これら各国は19日木曜に開かれた安保理会議で、核合意に関する安保理決議2231の履行について議論した後、声明を発表し、「イラン核合意は、地域や世界の安全と平和を守るための基本的な要素だ」としました。
こうした中、カレン・ピアース英国連大使はこの会議の中で、英独仏のヨーロッパ3カ国が核合意の責務履行に無関心であることを後目に、「イランが核合意の責務縮小に踏み切ったことは、甚だ遺憾だ」としました。
その一方でベルギーのペクスティーン国連大使は同会議の席上、「全ての安保理理事国は核合意を支持すべきだ」と述べました。
ロシアのネベンジャ国連大使は、「米国による核合意離脱とイランへの制裁発動は安保理決議に反する」としました。
同大使はさらに、「イランによる核合意の一部履行停止は、米国の恒常的な制裁とその補填措置をヨーロッパ側が講じなかったことを受けてのものだ」とし、「イランは、核合意に基づいて相手側の約束違反に対する対抗措置を講じることが許されている」とイランの対応を擁護しました。

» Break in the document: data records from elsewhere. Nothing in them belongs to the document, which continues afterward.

(** [performMonitoringChecks] over the documents of the database: the
    documents it checked, as saved, in the order of the query. *)
Definition performMonitoringChecks (findRejects : bool) (net : Network)
    (users : string -> Lookup) (db : list App) (w : World) : list App * World :=
  if findRejects then
    ([], logTo (LogError "Error performing monitoring checks") w)
  else
    let apps := filter (dueForMonitoring (clock w)) db in
    if (List.length apps =? 0)%nat then ([], w)
    else
      checkBatches net users (batches apps)
        (logTo (LogInfo ("Performing monitoring checks for "
                         ++ showZ (Z.of_nat (List.length apps)) ++ " apps")) w).

(** ** The service and its cron tasks *)

(** A task made by [cron.schedule]: its expression, and whether it is
    started. *)
Record Task := {
  cronExpression : string;
  started : bool
}.

(** The service object. [tasks] holds every task made so far, oldest first;
    [monitoringJobs] is the [Map] from job name to task, as indices into
    [tasks], in insertion order. *)
Record Service := {
  isRunning : bool;
  monitoringJobs : list (string * nat);
  tasks : list Task;
  serviceLog : list Event
}.

(** [new MonitoringService(io)] *)
Definition newService : Service :=
  {| isRunning := false; monitoringJobs := []; tasks := []; serviceLog := [] |}.

Definition logService (e : Event) (svc : Service) : Service :=
  {| isRunning := isRunning svc; monitoringJobs := monitoringJobs svc;
     tasks := tasks svc; serviceLog := e :: serviceLog svc |}.

Definition set_isRunning (v : bool) (svc : Service) : Service :=
  {| isRunning := v; monitoringJobs := monitoringJobs svc;
     tasks := tasks svc; serviceLog := serviceLog svc |}.

(** [Map.prototype.set]: the value of an existing key is replaced in place,
    a new key goes last. *)
Fixpoint mapSet (k : string) (v : nat) (m : list (string * nat)) : list (string * nat) :=
  match m with
  | [] => [(k, v)]
  | (k', v') :: rest => if k' =? k then (k', v) :: rest else (k', v') :: mapSet k v rest
  end.

(** [task.start()] and [task.stop()] *)
Fixpoint setStarted (v : bool) (idx : nat) (ts : list Task) : list Task :=
  match ts, idx with
  | [], _ => []
  | t :: rest, O => {| cronExpression := cronExpression t; started := v |} :: rest
  | t :: rest, S idx' => t :: setStarted v idx' rest
  end.

(** [const job = cron.schedule(expr, ..., {scheduled: false});
    this.monitoringJobs.set(name, job); job.start()] *)
Definition scheduleJob (name expr : string) (svc : Service) : Service :=
  let idx := List.length (tasks svc) in
  {| isRunning := isRunning svc;
     monitoringJobs := mapSet name idx (monitoringJobs svc);
     tasks := setStarted true idx
                (tasks svc ++ [{| cronExpression := expr; started := false |}]);
     serviceLog := serviceLog svc |}.

Definition scheduleMonitoring (svc : Service) : Service :=
  scheduleJob "aggregation" "*/5 * * * *"
    (scheduleJob "main-monitoring" "*/30 * * * * *" svc).

Definition scheduleCleanup (svc : Service) : Service :=
  scheduleJob "cleanup" "0 2 * * *" svc.

Definition start (svc : Service) : Service :=
  if isRunning svc then
    logService (LogWarn "Monitoring service is already running") svc
  else
    logService (LogInfo "Monitoring service started successfully")
      (scheduleCleanup
         (scheduleMonitoring
            (set_isRunning true
               (logService (LogInfo "Starting monitoring service...") svc)))).

Definition stop (svc : Service) : Service :=
  if negb (isRunning svc) then
    logService (LogWarn "Monitoring service is not running") svc
  else
    let svc1 := logService (LogInfo "Stopping monitoring service...") svc in
    logService (LogInfo "Monitoring service stopped")
      {| isRunning := false;
         monitoringJobs := [];
         tasks := fold_left (fun ts job => setStarted false (snd job) ts)
                    (monitoringJobs svc1) (tasks svc1);
         serviceLog := serviceLog svc1 |}.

そして、「責務縮小というイランの措置は全て、国連憲章やこの合意に記載された条項に合致した形で実施されている。(今後)本来の状態に戻すことが可能だ」と述べました。
国連のグテーレス事務総長は、「イラン核問題をめぐる核合意は、多国間外交がもたらした最も重要な成果の1つだ」と強調しています。
グテーレス事務総長は19日、安保理決議2231を検討する安保理会合に報告を提出し、イランが核合意の履行を一部停止させたことについて、「イランによるこれらの全ての措置は、本来の状態に戻すことが可能だ」としました。